Question

Regarding the direction of frictional force, which of the following statements is correct?
A. For \[0 \le \theta \le {90^ \circ }\], it always acts leftwards
B. For \[0 \le \theta \le {60^ \circ }\] it acts leftwards and for \[{60^ \circ } \le \theta \le {90^ \circ }\] it acts rightwards
C. It becomes zero at a certain angle \[\theta\] between \[{0^ \circ }\] to \[{90^ \circ }\]
D. None of the above

Answer 1

Hint: When solving questions like these, keep in mind the relationships between angle of friction and angle of repose, and also know how to incorporate those particular concepts into questions. The value of angle of friction depends on the material and nature of surfaces in contact.
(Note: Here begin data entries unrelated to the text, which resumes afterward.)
(** The decision does not depend on the order in which the feasible
    edges are listed: on any permutation of the edges the step succeeds with the
    same reason, candidate, selection, scores and threshold verdict, and the
    score table is a permutation of the first one. *)
Theorem greedy_order_independent sid kind owner engines edges edges' ratio d :
  Forall valid_engine engines -> Forall valid_edge edges -> edges ≡ₚ edges' ->
  choose_greedy_step sid kind owner engines edges ratio = Ok d ->
  exists d', choose_greedy_step sid kind owner engines edges' ratio = Ok d'
    /\ decision_core d' = decision_core d
    /\ candidate_projected_scores d' ≡ₚ candidate_projected_scores d.
Proof.
  intros He Hv Hp H. unfold choose_greedy_step in *.
  destruct (greedy_validate _ _ _ _ edges _) as [[]|] eqn:Ev; [|done].
  apply greedy_validate_pre in Ev as Hpre.
  rewrite (proj2 (greedy_validate_pre _ _ _ _ edges' _)) by eauto using pre_perm.
  cbn [res_bind] in *.
  rewrite <- (greedy_best_perm sid kind owner engines ratio He edges edges' Hp Hpre Hv).
  destruct (greedy_best _ _ _ _) as [best|]; [|done]. cbn [res_bind] in *.
  rewrite <- (owner_edge_perm owner edges edges' Hp) by (by eapply gp_nodup).
  rewrite <- (greedy_select_perm sid kind owner engines ratio edges edges' Hp Hpre).
  destruct (greedy_select _ _ _ _ _ _) as [s|]; [|done]. cbn [res_bind] in *.
  destruct (gs_selected s) as [sel|]; [|done]. injection H as <-.
  eexists. split; [done|]. unfold decision_core; simpl.
  rewrite <- !(score_of_perm sid kind owner engines ratio edges edges' Hp Hpre).
  split; [done | symmetry; by apply scores_perm].
Qed.

(** A returned decision names engines of the feasible edges with their
    projected scores; the candidate is within the tolerance of the lowest score;
    a fixed-owner step stays on its owner; a new session and a failover take the
    candidate, which for a failover is not the owner; and an existing session
    leaves its owner only for a different candidate that beats the owner's score
    by more than the tolerance and by at least the required ratio. *)
Theorem greedy_selection_sound sid kind owner engines edges ratio d :
  Forall valid_engine engines -> Forall valid_edge edges ->
  choose_greedy_step sid kind owner engines edges ratio = Ok d ->
  let total := edge_total (baselines_of engines) in
  exists best sel, best ∈ edges /\ sel ∈ edges
  /\ best_target d = engine_url best /\ best_projected_score d = total best
  /\ selected_target d = engine_url sel /\ selected_projected_score d = total sel
  /\ near_minimum engines edges best
  /\ match kind with
     | FIXED_OWNER => owner = Some (selected_target d)
     | NEW_SESSION => sel = best
     | MANDATORY_FAILOVER => sel = best /\ owner <> Some (selected_target d)
     | EXISTING_SESSION => exists o, o ∈ edges /\ owner = Some (engine_url o)
         /\ owner_projected_score d = Some (total o)
         /\ (sel = o \/ (sel = best /\ sel <> o
             /\ fltb (total sel) (fsub (total o) SCORE_TOLERANCE) = true
             /\ fleb ratio (greedy_improvement (total o) (total sel)) = true))
     end.
Proof.
  intros He Hv H total. unfold choose_greedy_step in H.
  destruct (greedy_validate _ _ _ _ edges _) as [[]|] eqn:Ev; [|done].
  apply greedy_validate_pre in Ev as Hpre. cbn [res_bind] in H.
  destruct (greedy_best _ _ _ _) as [best|] eqn:Eb; [|done]. cbn [res_bind] in H.
  apply (greedy_best_sound _ kind _ _ ratio) in Eb as (Hb & Hnear & _); [|done..].
  pose proof (gp_nodup _ _ _ _ _ _ Hpre) as Hnd.
  assert (forall e, e ∈ edges -> score_of (greedy_scores (baselines_of engines) edges)
            (engine_url e) = total e) as Hsc by (intros; by apply score_of_scores).
  exists best. destruct kind; simpl in H.
  - destruct (owner_edge_of owner edges) as [o|] eqn:Eo; [|done]. injection H as <-.
    apply owner_edge_of_sound in Eo as [Ho ->]. exists o. simpl. rewrite !Hsc by done. eauto 10.
  - injection H as <-. exists best. simpl. rewrite !Hsc by done.
    split_and!; try done. intros Ho. by eapply (gp_failover _ _ _ _ _ _ Hpre).
  - injection H as <-. exists best. simpl. rewrite !Hsc by done. eauto 10.
  - destruct owner as [o'|]; [|done]. destruct (owner_edge_of (Some o') edges) as [o|] eqn:Eo; [|done].
    apply owner_edge_of_sound in Eo as [Ho [= ->]]. injection H as <-. simpl.
    exists (if greedy_threshold_met (greedy_scores (baselines_of engines) edges) (engine_url o) best ratio
       then best else o).
    unfold greedy_threshold_met. rewrite !(Hsc o), !(Hsc best) by done.
    destruct (_ && _ && _) eqn:Em; rewrite ?(Hsc o), ?(Hsc best) by done.
    + bool_hyps. split_and!; try done. exists o. split_and!; try done. right.
      split_and!; try done. by intros ->.
    + split_and!; try done. exists o. split_and!; try done. by left.
Qed.

(** ** Witnesses *)

(** Two engines of capacity 8 requests and 100 tokens; the session's owner [a]
    is loaded, [b] is idle. *)
Definition w_engine (u : string) (load : Z) : EngineBaseline :=
  {| url := u; base_requests := f_of_Z load; base_tokens := f_of_Z (10 * load);
     base_queue := f0; request_capacity := f_of_Z 8; token_capacity := f_of_Z 100;
     token_usage := f0 |}.

Definition w_edge (u : string) : FeasibleEdge :=
  {| session_id := "s"; engine_url := u; queue_increment := f1; token_increment := f_of_Z 5 |}.

(** 0.1, the default of [min_load_improvement_ratio]. *)
Definition w_ratio : float := S754_finite false 7205759403792794 (-56).

Lemma greedy_order_independent_witness :
  exists d', choose_greedy_step "s" NEW_SESSION None [w_engine "a" 6; w_engine "b" 0]
               [w_edge "b"; w_edge "a"] w_ratio = Ok d'
             /\ selected_target d' = "b".
Proof.
  destruct (greedy_order_independent "s" NEW_SESSION None [w_engine "a" 6; w_engine "b" 0]
              [w_edge "a"; w_edge "b"] [w_edge "b"; w_edge "a"] w_ratio
              ltac:(let r := eval vm_compute in
                      (choose_greedy_step "s" NEW_SESSION None [w_engine "a" 6; w_engine "b" 0]
                         [w_edge "a"; w_edge "b"] w_ratio) in
                    match r with Ok ?d => exact d end))
    as (d' & Hd & Hcore & _).
  - repeat constructor.
  - repeat constructor.
  - apply Permutation_swap.
  - vm_compute. reflexivity.
  - exists d'. split; [exact Hd|]. unfold decision_core in Hcore. simpl in Hcore. congruence.
Defined.

Lemma greedy_selection_sound_witness :
  exists sel, sel ∈ [w_edge "a"; w_edge "b"] /\ engine_url sel = "b".
Proof.
  destruct (greedy_selection_sound "s" EXISTING_SESSION (Some "a")
              [w_engine "a" 6; w_engine "b" 0] [w_edge "a"; w_edge "b"] w_ratio
              ltac:(let r := eval vm_compute in
                      (choose_greedy_step "s" EXISTING_SESSION (Some "a")
                         [w_engine "a" 6; w_engine "b" 0] [w_edge "a"; w_edge "b"] w_ratio) in
                    match r with Ok ?d => exact d end))
    as (best & sel & _ & Hsel & _ & _ & Hs & _).
  - repeat constructor.
  - repeat constructor.
  - vm_compute. reflexivity.
  - exists sel. split; [exact Hsel|]. simpl in Hs. congruence.
Defined.
(** The valid samples among the sixteen attempts after the warm-up. *)
Definition valid_attempts (benchmark : Benchmark) (t : CalibrationTask) (payload : Z) : nat :=
  length (List.filter (fun i => match benchmark t payload i with inl _ => true | inr _ => false end) (seq 1 16)).

Lemma measured_enough benchmark t payload :
  (length (fst (measure_payload benchmark t payload)) <? 8)%nat = (valid_attempts benchmark t payload <? 8)%nat.
Proof.
  unfold measure_payload. rewrite measure_count. unfold valid_attempts. set (v := length (List.filter _ _)).
  cbn [length]. destruct (Nat.ltb_spec (Nat.min (Nat.max 8 0) (0 + v)) 8), (Nat.ltb_spec v 8); lia.
Qed.

Lemma bucket_results fp benchmark now t c payload k :
  is_Some (dget (_results (run_bucket fp benchmark now t c payload)) k)
  <-> is_Some (dget (_results c) k) \/ (k = payload_key t payload /\ (8 <= valid_attempts benchmark t payload)%nat).
Proof.
  unfold run_bucket. pose proof (measured_enough benchmark t payload) as M.
  destruct (measure_payload benchmark t payload) as [measured e]. cbn [fst] in M. rewrite M.
  destruct (Nat.ltb_spec (valid_attempts benchmark t payload) 8) as [L|L].
  - cbn [_results with_results]. split; [by left|]. intros [I|[_ I]]; [done|lia].
  - assert (E : _results (if forallb (bucket_done (with_results c (dset (_results c) (payload_key t payload)
        (summary measured payload now)) (dset (_result_plan_fingerprints c) (payload_key t payload) fp) (_errors c)) t)
        (payload_buckets t) then with_results (with_results c (dset (_results c) (payload_key t payload)
        (summary measured payload now)) (dset (_result_plan_fingerprints c) (payload_key t payload) fp) (_errors c))
        (dset (_results c) (payload_key t payload) (summary measured payload now))
        (dset (_result_plan_fingerprints c) (payload_key t payload) fp) (dpop (_errors c) (task_key t))
        else with_results c (dset (_results c) (payload_key t payload) (summary measured payload now))
        (dset (_result_plan_fingerprints c) (payload_key t payload) fp) (_errors c))
        = dset (_results c) (payload_key t payload) (summary measured payload now)) by (by destruct (forallb _ _)).
    cbn [_results _result_plan_fingerprints _errors with_results] in *. rewrite E, dget_dset. case_decide as D.
    + subst k. split; [by right|by eexists].
    + split; [by left|]. intros [I|[-> _]]; done.
Qed.

Lemma task_results fp benchmark now t k ps : forall c,
  is_Some (dget (_results (fold_left (run_bucket fp benchmark now t) ps c)) k)
  <-> is_Some (dget (_results c) k)
      \/ exists p, p ∈ ps /\ k = payload_key t p /\ (8 <= valid_attempts benchmark t p)%nat.
Proof.
  induction ps as [|p ps IH]; intros c; cbn [fold_left].
  - split; [by left|]. intros [I|(p & I & _)]; [done|by apply elem_of_nil in I].
  - rewrite IH, bucket_results. split.
    + intros [[I|[-> L]]|(q & I & E & L)]; [by left|right; exists p; split; [by left|done]|].
      right. exists q. split; [by right|done].
    + intros [I|(q & I & -> & L)]; [by left; left|]. apply elem_of_cons in I as [->|I]; [left; by right|].
      right. by exists q.
Qed.

Lemma plan_results fp benchmark now k ts : forall c,
  is_Some (dget (_results (fold_left (run_task fp benchmark now) ts c)) k)
  <-> is_Some (dget (_results c) k)
      \/ exists t p, t ∈ ts /\ p ∈ payload_buckets t /\ k = payload_key t p /\ (8 <= valid_attempts benchmark t p)%nat.
Proof.
  induction ts as [|t ts IH]; intros c; cbn [fold_left].
  - split; [by left|]. intros [I|(t & p & I & _)]; [done|by apply elem_of_nil in I].
  - rewrite IH. unfold run_task at 1. rewrite task_results. split.
    + intros [[I|(p & I & -> & L)]|(t' & p & It & Ip & E)]; [by left|right; exists t, p; split; [by left|done]|].
      right. exists t', p. split; [by right|done].
    + intros [I|(t' & p & I & Ip & -> & L)]; [by left; left|].
      apply elem_of_cons in I as [->|I]; [left; right; by exists p|right; by exists t', p].
Qed.

Lemma plan_complete_spec c plan : plan_complete c plan = true <->
  forall t p, t ∈ tasks plan -> p ∈ payload_buckets t -> is_Some (dget (_results c) (payload_key t p)).
Proof.
  unfold plan_complete. rewrite forallb_forall. split.
  - intros F t p It Ip. apply list_elem_of_In in It. apply F in It. rewrite forallb_forall in It.
    apply list_elem_of_In, It in Ip. by apply bool_decide_eq_true_1 in Ip.
  - intros F t It. apply forallb_forall. intros p Ip. apply bool_decide_eq_true_2, F; by apply list_elem_of_In.
Qed.

Lemma errors_only c0 ts : forall c, _results c = _results c0 ->
  _results (fold_left (fun c t => with_results c (_results c) (_result_plan_fingerprints c)
     (dset (_errors c) (task_key t) "node-local calibration backend unavailable")) ts c) = _results c0.
Proof. induction ts as [|t ts IH]; intros c E; [done|]. by apply IH. Qed.

(** A calibration run completes a plan exactly when every payload bucket of every task
    was done before or gets eight valid samples in the sixteen attempts that follow its
    warm-up; without a benchmark it completes nothing new.  A bucket measured once stays
    done whatever later attempts answer, and the links of a complete plan's measured tasks
    are the ones paths may use. *)
Theorem calibration_completes c plan benchmark now :
  (plan_complete (execute c plan (Some benchmark) now) plan = true <->
   forall t p, t ∈ tasks plan -> p ∈ payload_buckets t ->
     bucket_done c t p = true \/
     exists t', t' ∈ tasks plan /\ task_key t' = task_key t /\ p ∈ payload_buckets t' /\
                (8 <= valid_attempts benchmark t' p)%nat) /\
  plan_complete (execute c plan None now) plan = plan_complete c plan /\
  (forall t p, bucket_done c t p = true -> bucket_done (execute c plan (Some benchmark) now) t p = true) /\
  (forall c' t p, plan_complete c' plan = true -> t ∈ tasks plan -> p ∈ payload_buckets t ->
     link_type t ∈ completed_links c' (source_node t) (target_node t)).
Proof.
  split_and!.
  - rewrite plan_complete_spec. cbn [execute]. split; intros F t p It Ip; specialize (F t p It Ip).
    + apply plan_results in F as [F|(t' & p' & It' & Ip' & E & L)]; [left; by apply bool_decide_eq_true_2|].
      right. exists t'. unfold payload_key in E. assert (E1 := f_equal fst E). assert (E2 := f_equal snd E). cbn [fst snd] in E1, E2. subst p'. by split_and!.
    + apply plan_results. destruct F as [F|(t' & It' & E & Ip' & L)]; [left; by apply bool_decide_eq_true_1 in F|].
      right. exists t', p. split_and!; try done. unfold payload_key. by rewrite E.
  - apply eq_true_iff_eq. rewrite !plan_complete_spec. cbn [execute]. by rewrite (errors_only c).
  - intros t p D. apply bool_decide_eq_true_2. cbn [execute]. apply plan_results. left. by apply bool_decide_eq_true_1 in D.
  - intros c' t p C It Ip. rewrite plan_complete_spec in C. destruct (C t p It Ip) as [s S].
    unfold completed_links. apply elem_of_remove_dups, list_elem_of_omap.
    exists (payload_key t p, s). split; [by apply dget_elem|]. unfold payload_key, task_key. cbn. by rewrite !String.eqb_refl.
Qed.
Complete step by step solution:

Writing equation of motion (in \[x\] direction)
\[F\cos \theta - {F_r} = ma\] ……(equation 1)
Frictional force is the force that resists motion when a surface of one object comes in contact with the surface of another. Due to friction the output ratio to input ratio is decreased or the mechanical advantage of the machine is sometimes reduced, for which there are provisions made to lessen the friction. There are many types of frictional forces, like static friction, kinetic friction to name a few types.
Torque can be explained as the rotational equivalent of linear force. It is also referred to as moment, moment of force, rotational force, or turning effect. Just as a linear force is a push or pull, a torque can be thought of as a twist to an object around a specific axis. Another way to understand torque can be as a product of magnitude of force and the perpendicular distance of the line of action of a force from the axis of rotation.
Frictional torque is the torque caused by the frictional force that occurs when two objects who are in contact move. Like all other torques, it is a rotational force and can be measured in Newton-metre \[N - m\].
Torque equation for this question can be made as;
\[\Rightarrow \]\[2{F_r}.R(clockwise) + F\cos \theta .R(anticlockwise) + F\sin \theta .R(anticlockwise) = 2m{R^2}\alpha\]
\[\Rightarrow \]\[2{F_r} - F\cos \theta - F\sin \theta = 2m{R^2}\alpha\]
\[\Rightarrow \]\[2{F_r} - F\cos \theta - F\sin \theta = 2ma\] since \[(a = R\alpha )\] ……(2)
Using (equation 1) in (equation 2)
$ \Rightarrow 2(F\cos \theta -ma)-F\cos \theta -F\sin \theta =2ma $
$ \Rightarrow F\cos \theta -F\sin \theta =4ma $
$ \Rightarrow F(\cos \theta -\sin \theta )=4ma $
$ \Rightarrow a=\dfrac{F}{4m(\cos \theta -\sin \theta )} $
$ \Rightarrow F\cos \theta -{{F}_{r}}=\dfrac{mF}{4m(\cos \theta -\sin \theta )} $ Or
$ \Rightarrow F\cos \theta -\dfrac{F}{4(\cos \theta -\sin \theta )}={{F}_{r}} $
$ \Rightarrow {{F}_{r}}=\dfrac{F(4{{\cos }^{2}}\theta -4\sin \theta \cos \theta -1)}{4(\cos \theta -\sin \theta )} $
\[\Rightarrow \]\[{F_r} = \dfrac{F}{4}\dfrac{{(4{{\cos }^2}\theta - 2\sin 2\theta - 1)}}{{(\cos \theta - \sin \theta )}}\]
At \[\theta = {0^ \circ }\] \[{F_r}\] will be maximum.
\[\therefore {{F}_{r}}(\max )=\dfrac{3F}{4}\]
So to conclude we can say that for any angle in between \[{0^ \circ }\] and \[{90^ \circ }\] the direction of frictional force acting against it will be directed leftwards always.
Therefore, the correct answer will be option (A).

Note: Like friction caused by torque, we have other types of friction like fluid friction which is the frictional force that obstructs the flow of fluid. Examples of such friction can be to drop a ball in a bucket full of water, and as a result see water splashing out of the bucket.